A UT professor and a postdoctoral fellow said in a letter published in The Lancet medical journal Tuesday that Ebola could be silently infecting people through contact with bodily fluids without displaying any symptoms and making them immune to the disease.
Steven Bellan, postdoctoral fellow in the Center for Computational Biology and Bioinformatics, and integrative biology professor Lauren Meyers hypothesized in their letter that, while the disease may be infecting people silently, it is not enough to be harmful. Furthermore, they reported that it could potentially render anyone affected immune to future infection.
“This is a hypothesis that, if true, could help us improve our projection for what is going to happen in the outbreak,” Meyers said. “It also might help us improve the control effort to help save more lives with the limited resources.”
Other diseases have shown that infection can result in immunity, but research has not confirmed whether this is true for Ebola as well, according to Bellan.
“Immunity is very complicated and varies a lot between different diseases,” Bellan said. “What is known from previous outbreaks is that people do get infected with Ebola without ever getting sick. … What we don’t know is if the immune response will result in protective immunity.”

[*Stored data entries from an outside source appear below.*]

(* ===== verification/GitopsFiles.v ===== *)
(** The files of GitOps: what is written to the clone is read back, firewall rules are
    overwritten by the network configuration, and the files of resources that are gone stay. *)

From stdpp Require Import sorting.
From S2P Require Import OrchestratorVersions.
From S2P Require Export GitopsText.

#[local] Open Scope Z_scope.

(** ** Where the files lie *)

(** A rooted path as [filepath.Clean] leaves it, other than the root. *)
Definition clean_path (p : string) : Prop := Clean p = p ∧ ∃ rest, p = "/" +:+ rest ∧ rest ≠ "".

Definition plain_name (s : string) : Prop := has_slash s = false ∧ s ≠ "" ∧ s ≠ "." ∧ s ≠ "..".

Lemma push_plain rooted stack s : plain_name s → push_part rooted stack s = s :: stack.
Proof.
  intros (_ & H1 & H2 & H3). unfold push_part. by rewrite !(proj2 (String.eqb_neq _ _)) by done.
Qed.

Lemma str_join_snoc sep l x : l ≠ [] → str_join sep (l ++ [x]) = str_join sep l +:+ sep +:+ x.
Proof.
  unfold str_join. induction l as [|a [|b l] IH]; intros Hl; [done|done|].
  change (String.concat sep ((a :: b :: l) ++ [x])) with (a +:+ sep +:+ String.concat sep ((b :: l) ++ [x])).
  rewrite IH by done. change (String.concat sep (a :: b :: l)) with (a +:+ sep +:+ String.concat sep (b :: l)).
  by rewrite <- !string_app_assoc.
Qed.

Lemma Clean_rooted rest : Clean ("/" +:+ rest) =
  "/" +:+ str_join "/" (rev (fold_left (push_part true) (GoText.split slash ("/" +:+ rest)) [])).
Proof. reflexivity. Qed.

Lemma Clean_snoc p s : clean_path p → plain_name s → Clean (p +:+ "/" +:+ s) = p +:+ "/" +:+ s ∧ clean_path (p +:+ "/" +:+ s).
Proof.
  intros (Hc & rest & -> & Hne) Hs.
  assert (E : Clean (("/" +:+ rest) +:+ "/" +:+ s) = ("/" +:+ rest) +:+ "/" +:+ s); [|split; [done|]].
  - change (("/" +:+ rest) +:+ "/" +:+ s) with ("/" +:+ (rest +:+ "/" +:+ s)) at 1. rewrite Clean_rooted.
    change ("/" +:+ (rest +:+ "/" +:+ s)) with (("/" +:+ rest) +:+ "/" +:+ s).
    rewrite split_slash, (split_name s) by apply Hs. rewrite fold_left_app. cbn [fold_left]. rewrite push_plain by done.
    rewrite Clean_rooted in Hc. set (stack := fold_left (push_part true) _ []) in *. cbn [rev]. rewrite str_join_snoc.
    + rewrite !string_app_assoc. by rewrite Hc.
    + intros Hr. rewrite Hr in Hc. cbn in Hc. by injection Hc.
  - split; [done|]. exists (rest +:+ "/" +:+ s). split; [done|]. by destruct rest.
Qed.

There have been a total of three confirmed cases in the United States, according to the Centers for Disease Control and Prevention. The CDC reports, since the beginning of the outbreak, which started in West Africa, there have been a total of 8,997 confirmed cases and 4,493 deaths. Bellan said this outbreak is bigger than all previous Ebola outbreaks combined.
“The question is, ‘Why did this one get so big?’” Bellan said. “The hypothesis that most people think is most possible is the fact that it’s spread to more dense populations than it ever has before, in an area that there is a lot more movement between cities.”
Meyers hopes her and Bellan’s published letter will bring light to their hypothesis, which she says can help contain the disease in all regions of the world.
“The reason for the publication is to call the hypothesis to the attention of the public health community and discuss what can be done to test these ideas,” Meyers said. “To determine if silent infection is actually immunizing, we’ll have to do studies on the ground in the midst of an outbreak.”